[CI/CD Assessment] CI/CD Pipelines and Integration Tests Gap Assessment #1633

2026-04-02T22:24:09Z

github-actions[bot]
bot Apr 2, 2026

This report provides a comprehensive assessment of the current CI/CD pipeline state, existing quality gates, and identified gaps in PR quality measurement for this repository.

📊 Current CI/CD Pipeline Status

The repository has a mature and layered CI/CD pipeline combining traditional GitHub Actions workflows with agentic AI-powered workflows.

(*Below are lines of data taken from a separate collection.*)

(** Lines 247-297.  The result holds the reference to [X], the target
    column when it is split off, and the readings. *)
Definition load (target_times : target_times_arg) (signals : signals_arg) (window_size : option string) (return_target : bool) : Heap (loc * option (list cell) * DataFrame) :=
  X ← match target_times with
      | TargetFrame l => Store.copy l
      | TargetPath path => df ← Store.lift (read_csv fs path); Store.alloc df
      end;
  df ← Store.deref X;
  cells ← Store.lift (Frame.getitem df "cutoff_time");
  cutoff_time ← Store.lift (mapM to_datetime cells);
  Store.assign X (Frame.setitem df "cutoff_time" cutoff_time);;
  df ← Store.deref X;
  Store.lift (check_duplicates df);;
  signals ← Store.lift (normalize_signals signals);
  readings ← Store.lift (_load_readings df signals window_size);
  if return_target then
    df ← Store.deref X;
    '(y, df) ← Store.lift (Frame.pop df "target");
    Store.assign X df;;
    mret (X, Some y, readings)
  else
    mret (X, None, readings).

End GreenGuardRawLoader.

(** ** Readers for the scenarios

    Instances of the three readers of pandas for the scenarios and the
    examples, on ASCII texts: ["YYYY-MM-DD HH:MM:SS"] for cutoff times,
    the format ['%m/%d/%y %H:%M:%S'] for the timestamps of the logs and
    ["<n>d"] for a number of days.  On a text they read they give the
    time pandas gives; pandas reads more texts (other layouts of a date,
    other units of a duration, digits and blanks that are not ASCII),
    and no scenario holds one.  The statements are made for any
    readers. *)

Module Readers.

Definition digit_value (c : ascii) : option Z :=
  let n := N_of_ascii c in
  if decide (48 ≤ n ≤ 57)%N then Some (Z.of_N n - 48) else None.

Fixpoint number_from (acc : Z) (s : string) : option Z :=
  match s with
  | EmptyString => Some acc
  | String c s' => d ← digit_value c; number_from (10 * acc + d) s'
  end.

Definition number (s : string) : option Z :=
  match s with
  | EmptyString => None
  | _ => number_from 0 s
  end.

Definition field (from len : nat) (s : string) : option Z :=
  number (String.substring from len s).

Definition separator (at_ : nat) (c : ascii) (s : string) : option unit :=
  match String.get at_ s with
  | Some c' => if decide (c' = c) then Some () else None
  | None => None
  end.

Definition leap (y : Z) : bool :=
  bool_decide (y `mod` 4 = 0) && (bool_decide (y `mod` 100 ≠ 0) || bool_decide (y `mod` 400 = 0)).

Definition days_in_month (y m : Z) : Z :=
  if decide (m = 2) then (if leap y then 29 else 28)
  else if decide (m = 4 ∨ m = 6 ∨ m = 9 ∨ m = 11) then 30 else 31.

Definition civil (y m d hh mm ss : Z) : option Z :=
  if decide (1 ≤ m ≤ 12 ∧ 1 ≤ d ≤ days_in_month y m ∧ hh < 24 ∧ mm < 60 ∧ ss < 60)
  then Some (Calendar.timestamp y m d hh mm ss) else None.

Definition iso_datetime (s : string) : option Z :=
  if decide (String.length s = 19%nat) then
    y ← field 0 4 s; separator 4 "-" s;;
    m ← field 5 2 s; separator 7 "-" s;;
    d ← field 8 2 s; separator 10 " " s;;
    hh ← field 11 2 s; separator 13 ":" s;;
    mm ← field 14 2 s; separator 16 ":" s;;
    ss ← field 17 2 s;
    civil y m d hh mm ss
  else None.

(** [%y]: 69-99 are the years 1969-1999, 00-68 the years 2000-2068. *)
Definition century (yy : Z) : Z := if decide (69 ≤ yy) then 1900 + yy else 2000 + yy.

(** The text before the first [c] and the text after it. *)
Fixpoint split_at (c : ascii) (s : string) : option (string * string) :=
  match s with
  | EmptyString => None
  | String c' s' =>
      if decide (c' = c) then Some (EmptyString, s')
      else '(before, after) ← split_at c s'; Some (String c' before, after)
  end.

(** A field of one or two digits. *)
Definition short_number (s : string) : option Z :=
  if decide (String.length s ≤ 2)%nat then number s else None.

(** [%d] also reads a blank and one digit. *)
Definition day_number (s : string) : option Z :=
  match s with
  | String " " (String c EmptyString) => digit_value c
  | _ => short_number s
  end.

Definition blank (c : ascii) : bool :=
  let n := N_of_ascii c in bool_decide (9 ≤ n ≤ 13 ∨ 28 ≤ n ≤ 32)%N.

Fixpoint skip_blanks (s : string) : string :=
  match s with
  | EmptyString => EmptyString
  | String c s' => if blank c then skip_blanks s' else s
  end.
(** * ffpuppet/helpers.py: sanitizer option store, environment builder and
      handle-release waiter.

    A shallow embedding of [SanitizerConfig], [check_prefs],
    [configure_sanitizers], [prepare_environment] and [wait_on_files],
    followed by the properties the specification states about them.

    Conventions.
    - Python [str] is [string]; a [dict] from [str] to [str] is a
      [gmap string string].  The order in which a [dict] enumerates its
      items is not fixed by the language version the module targets;
      [options] takes that of [map_to_list], and no statement rests on
      it: what is proved about reading a serialization back holds for
      every order of the items, and what is proved about a serialized
      value says that it joins the items in some order.
    - Times are Python floats, each modelled by the rational it denotes;
      the one addition the code performs on them is [float_add] of the
      class [PyFloat], which may round.
    - Exceptions are values of [exn]; a call that may raise returns a
      [result].  Exception messages are not modelled.
    - The module logger is a list of [log_event], oldest first.
    - [os.path], [platform] and [psutil] are outside the repository: the
      file system is the class [OsPath], the process table an explicit
      [World] of observations. *)

From Stdlib Require Import Ascii String QArith.
From stdpp Require Import gmap strings list fin_maps.

Local Open Scope stdpp_scope.

(** ** Exceptions, results and the logger *)

Inductive exn : Type :=
  | AssertionError
  | IOError
  | ValueError.

Inductive result (A : Type) : Type :=
  | Ok (a : A)
  | Raise (e : exn).
Arguments Ok {A} a.
Arguments Raise {A} e.

Definition is_ok {A : Type} (r : result A) : bool :=
  match r with
  | Ok _ => true
  | Raise _ => false
  end.

Inductive log_event : Type :=
  | WarnMalformedOption (key : string)
  | WarnSymbolizerMissing
  | WarnInvalidSymbolizerPath (path : string)
  | DebugTimeoutWaitingFor (files : list string).

(** ** Python string primitives *)

Module Py.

Overall pipeline health is good, though a dependency audit failure and several low-priority docs issues were observed in recent runs.

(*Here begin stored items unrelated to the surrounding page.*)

Lemma toLowerChar_digit : forall c, is_digit (toLowerChar c) = is_digit c.
Proof.
  intros c. unfold toLowerChar.
  destruct (is_upper c
            || (192 <=? code c) && (code c <=? 222) && negb (code c =? 215))
           eqn:E; [|reflexivity].
  pose proof (code_bound c) as Hb.
  assert (Hr : 65 <= code c <= 222).
  { unfold is_upper in E. revert E.
    generalize dependent (code c); intros n Hn.
    repeat match goal with
           | |- context [Nat.leb ?a ?b] => destruct (Nat.leb_spec a b)
           | |- context [Nat.eqb ?a ?b] => destruct (Nat.eqb_spec a b)
           end;
      cbn [andb orb negb]; intros; try discriminate; lia. }
  unfold is_digit. rewrite code_ascii_of_nat by lia.
  generalize dependent (code c); intros n _ _ Hn.
  repeat match goal with
         | |- context [Nat.leb ?a ?b] => destruct (Nat.leb_spec a b)
         end;
    try reflexivity; lia.
Qed.

Lemma digits_toLowerCase : forall s, digits (toLowerCase s) = digits s.
Proof.
  induction s as [|c s IH]; [reflexivity|].
  unfold toLowerCase in *. cbn [map].
  rewrite !digits_cons, toLowerChar_digit, IH. reflexivity.
Qed.

(** The words of [toWords] hold no digit. *)
Definition digit_free (w : jsstring) : Prop := digits w = 0.

Lemma table_digit_free :
  forall table n,
    Forall digit_free table -> digit_free (nth n table []).
Proof.
  intros table n H. destruct (nth_in_or_default n table []) as [Hin | ->];
    [|reflexivity].
  rewrite Forall_forall in H. apply H, Hin.
Qed.

Lemma LESS_THAN_TWENTY_digit_free : Forall digit_free LESS_THAN_TWENTY.
Proof. repeat constructor. Qed.

Lemma TENTHS_digit_free : Forall digit_free TENTHS_LESS_THAN_HUNDRED.
Proof. repeat constructor. Qed.

Lemma dropFinalComma_digits :
  forall s, digits (dropFinalComma s) = digits s.
Proof.
  intros s. unfold dropFinalComma.
  destruct (rev s) as [|c r] eqn:E; [reflexivity|].
  assert (Hs : s = rev r ++ [c])
    by (rewrite <- (rev_involutive s), E; reflexivity).
  destruct (Ascii.eqb_spec c ","%char) as [-> | Hc].
  - rewrite Hs, digits_app. cbn [digits filter length].
    change (is_digit ","%char) with false. cbn [length]. lia.
  - destruct c as [[] [] [] [] [] [] [] []]; try reflexivity.
    contradiction Hc; reflexivity.
Qed.

Lemma join_digit_free :
  forall ws, Forall digit_free ws -> digit_free (join (str " ") ws).
Proof.
  intros ws H. unfold digit_free. rewrite digits_join.
  induction H as [|w ws Hw _ IH]; [reflexivity|].
  cbn [total_digits]. rewrite Hw, IH. reflexivity.
Qed.

Lemma generateWords_digit_free :
  forall fuel number words,
    (forall ws, words = Some ws -> Forall digit_free ws) ->
    digit_free (generateWords fuel number words).
Proof.
  induction fuel as [|fuel IH]; intros number words Hws; [reflexivity|].
  cbn [generateWords].
  destruct (number =? 0)%Z.
  - destruct words as [ws|]; [|reflexivity].
    unfold digit_free. rewrite dropFinalComma_digits.
    apply join_digit_free, Hws. reflexivity.
  - set (ws0 := match words with Some ws => ws | None => [] end).
    assert (Hws0 : Forall digit_free ws0).
    { unfold ws0. destruct words; [apply Hws; reflexivity | constructor]. }
    set (ws1 := if (number <? 0)%Z then ws0 ++ [str "minus"] else ws0).
    assert (Hws1 : Forall digit_free ws1).
    { unfold ws1. destruct (number <? 0)%Z; [|exact Hws0].
      apply Forall_app. split; [exact Hws0 | repeat constructor]. }
    assert (Hscale : forall unit name,
               digit_free (str name) ->
               digit_free (generateWords fuel (Z.abs number / unit) None
                             ++ str name)).
    { intros unit name Hn. unfold digit_free. rewrite digits_app.
      rewrite (IH _ None) by discriminate. exact Hn. }
    assert (Hnext : forall word remainder,
               digit_free word ->
               digit_free (generateWords fuel remainder
                             (Some (ws1 ++ [word])))).
    { intros word remainder Hw. apply IH. intros ws E. injection E as <-.
      apply Forall_app. split; [exact Hws1 | repeat constructor; exact Hw]. }
    repeat match goal with
           | |- context [if ?b then _ else _] => destruct b
           end;
      apply Hnext;
      try (apply Hscale; reflexivity);
      try (apply table_digit_free;
           first [apply LESS_THAN_TWENTY_digit_free | apply TENTHS_digit_free]).
    unfold digit_free. rewrite !digits_app.
    rewrite (table_digit_free _ _ TENTHS_digit_free).
    rewrite (table_digit_free _ _ LESS_THAN_TWENTY_digit_free).
    reflexivity.
Qed.

Lemma toWords_digit_free :
  forall w u, toWords w = Some u -> digit_free u.
Proof.
  intros w u H. unfold toWords in H.
  destruct (Z.abs (parseInt w) <=? MAX_SAFE_INTEGER)%Z; [|discriminate].
  assert (E : generateWords 64 (parseInt w) None = u) by congruence.
  rewrite <- E. apply generateWords_digit_free. discriminate.
Qed.

Lemma unsigned_part_cases :
  forall s, unsigned_part s = s \/ s = "-"%char :: unsigned_part s.
Proof.
  intros [|c r]; [left; reflexivity|].
  destruct c as [[] [] [] [] [] [] [] []];
    first [left; reflexivity | right; reflexivity].
Qed.

Lemma isNumeric_digits : forall w, isNumeric w = true -> 1 <= digits w.
Proof.
  intros w H. unfold isNumeric in H. cbn zeta in H.
  apply andb_true_iff in H as [Hne Hall].
  assert (Hd : 1 <= digits (unsigned_part w)).
  { destruct (unsigned_part w) as [|c d]; [discriminate|].
    cbn [forallb] in Hall. apply andb_true_iff in Hall as [Hc _].
    rewrite digits_cons, Hc. lia. }
  destruct (unsigned_part_cases w) as [E | E].
  - rewrite E in Hd. exact Hd.
  - rewrite E, digits_cons. lia.
Qed.

(** Converting the words one by one never adds a digit, and removes the
    digits of every numeral. *)
Lemma mapM_convert_digits :
  forall ws us,
    mapM (fun w => if isNumeric w then toWords w else Some w) ws = Some us ->
    total_digits us <= total_digits ws
    /\ (forallb (fun w => negb (isNumeric w)) ws = false ->
        total_digits us < total_digits ws).
Proof.
  induction ws as [|w ws IH]; intros us H.
  - injection H as <-. split; [reflexivity | discriminate].
  - cbn [mapM] in H.
    destruct (if isNumeric w then toWords w else Some w) as [u|] eqn:Eu;
      [|discriminate].
    destruct (mapM _ ws) as [us'|] eqn:Eus; [|discriminate].
    injection H as <-. destruct (IH us' eq_refl) as [Hle Hlt].
    cbn [total_digits forallb].
    destruct (isNumeric w) eqn:En.
    + pose proof (toWords_digit_free _ _ Eu) as Hu. unfold digit_free in Hu.
      pose proof (isNumeric_digits _ En). rewrite Hu. cbn [negb andb].
      split; [lia | intros _; lia].
    + injection Eu as <-. cbn [negb andb]. split; [lia|].
      intros Hf. specialize (Hlt Hf). lia.
Qed.

Lemma convertNumberToWords_digits :
  forall t u,
    convertNumberToWords t = Some u ->
    no_numeral t = false ->
    digits u < digits t.
Proof.
  intros t u H Hn. unfold convertNumberToWords in H.
  destruct (mapM _ (split_on " "%char t)) as [us|] eqn:E; [|discriminate].
  injection H as <-. rewrite digits_join, <- (digits_split t).
  apply (mapM_convert_digits _ _ E). exact Hn.
Qed.

Section Idempotence.
Context `{Nlp}.

(** The language library leaves text alone that is already normalized. *)
Hypothesis normalize_light_canonical :
  forall t, canonical t = true -> normalize_light t = t.

Lemma normalizeAnswer_canonical :
  forall s t, normalizeAnswer s = Some t -> canonical t = true.
Proof.
  intros s t Hs. unfold normalizeAnswer in Hs.
  destruct (convertNumberToWords (removeQuotes (normalize_light s)));
    [|discriminate].
  injection Hs as <-. apply normalized_canonical.
Qed.

Lemma normalizeAnswer_fixed :
  forall t, canonical t = true -> no_numeral t = true ->
            normalizeAnswer t = Some t.
Proof.
  intros t Hc Hn. unfold normalizeAnswer.
  rewrite (normalize_light_canonical t Hc).
  unfold canonical in Hc. apply andb_true_iff in Hc as [Hch Hws].
  assert (removeQuotes t = t) as ->.
  { apply filter_all. eapply forallb_impl; [|exact Hch].
    apply canonical_not_quote. }
  rewrite (convertNumberToWords_no_numeral t Hn). f_equal.
  assert (toLowerCase t = t) as ->.
  { unfold toLowerCase. rewrite <- (map_id t) at 2.
    apply map_ext_in. intros c Hc. apply canonical_lower.
    rewrite forallb_forall in Hch. apply Hch, Hc. }
  assert (removeNonAlphanumeric t = t) as ->.
  { apply filter_all. eapply forallb_impl; [|exact Hch].
    apply canonical_kept. }
  apply normalizeSpacing_id, Hws.
Qed.

Lemma removeQuotes_canonical :
  forall t, forallb canonical_char t = true -> removeQuotes t = t.
Proof.
  intros t Ht. apply filter_all. eapply forallb_impl; [|exact Ht].
  apply canonical_not_quote.
Qed.

(** A normalized text with a numeral loses digits in a second pass. *)
Lemma normalizeAnswer_numeral_changes :
  forall t t',
    canonical t = true -> no_numeral t = false ->
    normalizeAnswer t = Some t' -> digits t' < digits t.
Proof.
  intros t t' Hc Hn Ht. unfold normalizeAnswer in Ht.
  rewrite (normalize_light_canonical t Hc) in Ht.
  unfold canonical in Hc. apply andb_true_iff in Hc as [Hch _].
  rewrite (removeQuotes_canonical t Hch) in Ht.
  destruct (convertNumberToWords t) as [u|] eqn:Eu; [|discriminate].
  injection Ht as <-.
  pose proof (convertNumberToWords_digits t u Eu Hn) as Hlt.
  rewrite digits_normalizeSpacing.
  pose proof (digits_filter_le (fun c => is_alphanumeric c || is_space c)
                               (toLowerCase u)) as Hle.
  unfold removeNonAlphanumeric. rewrite digits_toLowerCase in Hle. lia.
Qed.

Total workflows: ~45 (17 standard YAML + 27 agentic Markdown + lock files)

Recent run health (last 30 runs, 2026-04-02):

Workflow	Status
Build Verification	✅ Passing (Node 20 & 22)
Lint (ESLint + Markdownlint)	✅ Passing
TypeScript Type Check	✅ Passing
Test Coverage	✅ Passing
CodeQL	✅ Passing
Integration Tests	✅ Passing
Chroot Integration Tests	✅ Passing
Examples Test	✅ Passing
PR Title Check	✅ Passing
Link Check	✅ Passing
Dependency Vulnerability Audit	❌ Failing on `main` push
Deploy Documentation	❌ Failing
Smoke Copilot	❌ Failing (one recent run)

✅ Existing Quality Gates

Automatic PR Checks

Check	Workflow	Scope
TypeScript compilation (Node 20 & 22)	`build.yml`	All PRs
ESLint static analysis	`lint.yml`, `build.yml`	All PRs
Markdownlint	`lint.yml`	All PRs
TypeScript strict type-check	`test-integration.yml` (type-check job)	All PRs
Unit test coverage (with PR comparison)	`test-coverage.yml`	All PRs (non-markdown)
CodeQL security analysis (JS/TS + Actions)	`codeql.yml`	All PRs
npm dependency vulnerability audit (main + docs-site)	`dependency-audit.yml`	All PRs
Domain filtering integration tests	`test-integration-suite.yml`	All PRs
Network security integration tests	`test-integration-suite.yml`	All PRs
Protocol & credential security integration tests	`test-integration-suite.yml`	All PRs
Container & ops integration tests	`test-integration-suite.yml`	All PRs
API proxy integration tests	`test-integration-suite.yml`	All PRs
Chroot language support tests	`test-chroot.yml`	All PRs
Chroot package manager tests	`test-chroot.yml`	All PRs
Chroot procfs tests	`test-chroot.yml`	All PRs
Chroot edge cases	`test-chroot.yml`	All PRs
Example scripts smoke tests	`test-examples.yml`	All PRs
Semantic PR title validation	`pr-title.yml`	All PRs
Documentation link checking	`link-check.yml`	PRs touching `*.md` files
Documentation preview build	`docs-preview.yml`	PRs touching docs

Agentic AI-Powered PR Checks

Check	Agent	Trigger
Security posture review	Security Guard (Claude)	Automatic on all PRs
Multi-ecosystem build test (Bun, C++, Deno, .NET, Go, Java, Node.js, Rust)	Build Test Suite (Copilot)	Automatic on all PRs
End-to-end smoke test (Claude agent)	Smoke Claude	Automatic on all PRs + scheduled
End-to-end smoke test (Codex agent)	Smoke Codex	Automatic on all PRs + scheduled
End-to-end smoke test (Copilot agent)	Smoke Copilot	Automatic on all PRs + scheduled
End-to-end smoke test (chroot mode)	Smoke Chroot	Path-filtered PRs + reactions
End-to-end smoke test (services)	Smoke Services	Automatic on all PRs + scheduled

Scheduled Quality Checks

Daily: Dependency security monitoring, token usage analysis (Claude/Copilot/Codex), security review
Weekly: Performance benchmarking, CLI flag consistency check, test coverage improvement, link check
Hourly: Secret scanning (via Secret Digger agents for Claude, Copilot, Codex)
On release: Automated release notes generation

🔍 Identified Gaps

🔴 High Priority

1. Critically Low Unit Test Coverage with Permissive Thresholds

Current state: Overall unit test coverage is only 38% statements / 31% branches / 37% functions. The two most critical files have near-zero coverage:

cli.ts (entry point): 0% coverage — zero tests for CLI argument parsing, signal handling, and orchestration flow
docker-manager.ts (core container logic): 18% statements, 4% function coverage — the file that manages container lifecycle is almost entirely untested

The coverage thresholds in jest.config.js are set at these existing low levels (38%/30%/35%/38%), meaning they only prevent further drops and do not drive improvement.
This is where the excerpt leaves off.